Chief Executive Paul Schroder said super could contribute to national renewal, but its potential to be an engine room of Australia’s sustained prosperity was unrealised.
“This isn’t and can’t be about Government telling funds what to,” he said in a speech to the National Press Club in Canberra.
“I’ve said this behind closed doors and in front of the cameras and I’ll say it again – it would be a disaster for members if governments tried to tell us what to invest in.”
Treasurer Jim Chalmers has urged super funds to consider investing in nation-building projects like affordable housing and the energy transition, but funds have pushed back, arguing their obligation is to act in the best financial interests of members.
AustralianSuper manages more than $385 billion for more than 3.5 million members.

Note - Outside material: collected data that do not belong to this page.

Definition dispatch_exec m ps w : option (Value * World) :=
  if String.eqb m "queue_start" then Some (queue_start w)
  else if String.eqb m "queue_stop" then
    Some (success [], on_state (set_queue_stop_pending true) w)
  else if String.eqb m "queue_stop_cancel" then
    Some (success [], on_state (set_queue_stop_pending false) w)
  else if String.eqb m "queue_autostart" then Some (queue_autostart ps w)
  else if String.eqb m "queue_mode_set" then
    Some (match value_get ps "mode" with
          | Some (VObject mode) => (success [], on_state (set_queue_mode (list_to_map mode)) w)
          | _ => (err "missing 'mode' object", w)
          end)
  else if String.eqb m "history_get" then
    Some (success [("items", VArray (item_to_value <$> PlanQueue.history_snapshot (pq (w_q w))));
                   ("plan_history_uid", VString (PlanQueue.history_uid (pq (w_q w))))], w)
  else if String.eqb m "history_clear" then
    Some (success [], set_w_q (on_queue_ PlanQueue.clear_history (w_q w)) w)
  else None.
Definition idle_out (disable_autostart : bool) w : World :=
  on_state (λ s,
    let s := set_state (Some Idle) s in
    let s := set_pause_pending false s in
    let s := set_current_item None s in
    if disable_autostart then set_queue_autostart_enabled false s else s) w.

Definition push_history it w : World :=
  set_w_q (on_queue_ (λ u, PlanQueue.push_history u it) (w_q w)) w.

(** [queue.push_back(item)] *)
Definition push_back it w : World :=
  set_w_q (on_queue_ (λ u, PlanQueue.push_back u it) (w_q w)) w.

(** [u64 += 1] *)
Definition bump_failed w : World :=
  on_state (λ s, set_plans_failed (wrap64 (plans_failed s + 1)) s) w.

(** Archive an item that could not start and idle out. *)
Definition fail_to_start it (why : string) w : World :=
  idle_out true
    (push_history (with_result (json [("exit_status", VString "fail"); ("reason", VString why)]) it) w).

(** Where a turn of the loop leaves the worker: at the head again, in the run of an
    item, or gone. *)
Inductive Turn := Again | InRun (it : QueuedItem) (pl : Plan) | Exit.

(** The start of [run_plan_item]. *)
Definition begin_item it w : World :=
  on_state (λ s, set_current_item (Some it) (set_state (Some ExecutingQueue) s)) w.

(** One turn of the loop up to the run. *)
Definition loop_head cfg w : Turn * World :=
  if queue_stop_pending (w_state w) then
    (Exit, idle_out true (on_state (set_queue_stop_pending false) w))
  else
    let '(item, q) := on_queue (λ u, PlanQueue.pop_front u) (w_q w) in
    let w := set_w_q q w in
    match item with
    | None => (Exit, idle_out false w)
    | Some it =>
        if String.eqb (item_type it) "instruction" then
          if String.eqb (item_name it) "queue_stop" then
            let archived := with_result (json [("exit_status", VString "completed")]) it in
            (Again, on_state (set_queue_stop_pending true) (push_history archived w))
          else (Exit, fail_to_start it ("unknown instruction: " +:+ item_name it) w)
        else
          match registry_plan (item_name it) (cfg_registry cfg) with
          | None => (Exit, fail_to_start it "unknown plan" (bump_failed w))
          | Some factory =>
              match call_factory factory (cfg_registry cfg) (plan_args it) with
              | Err e => (Exit, fail_to_start it ("plan build failed: " +:+ e) (bump_failed w))
              | Ok plan => (InRun it plan, begin_item it w)
              end
          end
    end.

(** ** The end of a run *)

Definition outcome_status (o : Outcome) : string * string :=
  match o with Ok r => (exit_status r, reason r) | Err e => ("fail", e) end.

Definition outcome_uid (o : Outcome) : option string :=
  match o with Ok r => last (run_uids r) | Err _ => None end.

(** The bounded list of recent runs. *)
Definition record_run (uid : string) (runs : list (string * bool)) : list (string * bool) :=
  let runs := (λ e, if String.eqb e.1 uid then (e.1, false) else e) <$> runs in
  let runs := runs ++ [(uid, false)] in
  drop (length runs - 64) runs.

Definition failed_status (status : string) : bool := mem status ["abort"; "fail"; "halt"].

(** The rest of [run_plan_item]. *)
Definition end_item it (o : Outcome) w : World :=
  let '(status, why) := outcome_status o in
  let run_uid := outcome_uid o in
  let w := on_state (λ s,
    let s := set_plans_run (wrap64 (plans_run s + 1)) s in
    let s := set_current_run_uid run_uid s in
    let s := set_current_item None s in
    let s := match run_uid with
             | Some uid => set_re_runs (record_run uid (re_runs s)) s | None => s end in
    if failed_status status then set_plans_failed (wrap64 (plans_failed s + 1)) s else s) w in
  push_history (with_result (json [("exit_status", VString status);
                                   ("run_uid", json_opt_str run_uid);
                                   ("reason", VString why)]) it) w.

(** [queue_mode["loop"]] *)
Definition loop_mode s : bool :=
  default false (queue_mode s !! "loop" ≫= as_bool).

(** One turn of the loop from the end of the run. *)
Definition loop_tail it (o : Outcome) w : Turn * World :=
  let w := end_item it o w in
  let w := if loop_mode (w_state w) then push_back it w else w in
  if negb (item_completed (outcome_status o).1) then (Exit, idle_out true w) else (Again, w).

(** The claim's drop when the worker returns. *)
Definition drop_claim (generation : Z) w : World :=
  set_w_slot (slot_finish generation (w_slot w)) w.

(** [execute_queue_loop] left to itself: [runs n it] is the outcome of the [n]-th
    run. [None]: out of fuel. *)
Fixpoint execute_queue_loop (fuel : nat) (runs : nat → QueuedItem → Outcome) (n : nat)
  cfg (generation : Z) w : option World :=
  match fuel with
  | O => None
  | S fuel =>
      let '(t, w) := loop_head cfg w in
      match t with
      | Exit => Some (drop_claim generation w)
      | Again => execute_queue_loop fuel runs n cfg generation w
      | InRun it _ =>
          let '(t, w) := loop_tail it (runs n it) w in
          match t with
          | Exit => Some (drop_claim generation w)
          | _ => execute_queue_loop fuel runs (S n) cfg generation w
          end
      end
  end.

(** [execute_single_item], with the outcome of its run. *)
Definition execute_single_item it (o : Outcome) (generation : Z) w : World :=
  let w := begin_item it w in
  let w := end_item it o w in
  let w := idle_out (negb (item_completed (outcome_status o).1)) w in
  drop_claim generation w.

(** The reply thread's check of every turn ([rep_loop]). *)
Definition poll_finished w : World :=
  let '(finished, sl) := slot_take_worker_finished (w_slot w) in
  let w := set_w_slot sl w in
  if finished then maybe_autostart w else w.

(** ** Specifications *)

(** [it] archived: the same item with some result. *)
Definition archives it it' : Prop := ∃ r, it' = with_result r it.

(** An item whose plan can be built. *)
Definition buildable cfg it : bool :=
  if String.eqb (item_type it) "instruction" then false else
  match registry_plan (item_name it) (cfg_registry cfg) with
  | Some f => is_ok (call_factory f (cfg_registry cfg) (plan_args it))
  | None => false
  end.

(** The reference: in queue order, run items until one does not complete, cannot be
    built or is an instruction; that one is consumed too and the rest stays. The
    result is what was consumed, what is left, and whether the queue ran dry. *)
Fixpoint drain cfg (runs : nat → QueuedItem → Outcome) (n : nat) (items : list QueuedItem)
  : list QueuedItem * list QueuedItem * bool :=
  match items with
  | [] => ([], [], true)
  | it :: rest =>
      if buildable cfg it && item_completed (outcome_status (runs n it)).1 then
        let '(ran, kept, dry) := drain cfg runs (S n) rest in (it :: ran, kept, dry)
      else ([it], rest, false)
  end.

Schroder said the Government’s job was determining the direction of the country and the services and infrastructure that underpinned it while the job of super funds was to deploy capital into productive investments to bolster members’ retirement savings.
One way this could work was for governments to build assets, with the plan to sell or lease them later to long-term investors like super funds.
“Or as I like to say: build to sell... that’s a model very much worth exploring,” Schroder said.
He said Australians' retirement savings cannot and should not be used to solve every complex national problem.
“We must break the piggybank mentality. Super is not a trillion-dollar fix-all,” he said.
Answering questions, Schroder said AustralianSuper was open to improving the annual performance test of super funds, which assesses their returns and fees.
“The current performance test doesn't really take account of strategic asset allocation, which is how much in shares, how much in cash, how much in fixed interest. And so there are better ways to do the performance test which would really give members a more useful sense of performance,” he told the audience.
“But AustralianSuper views very strongly that there should be a performance test, and we're open to it improving, and it really should be: ‘did your fund make your money or not?"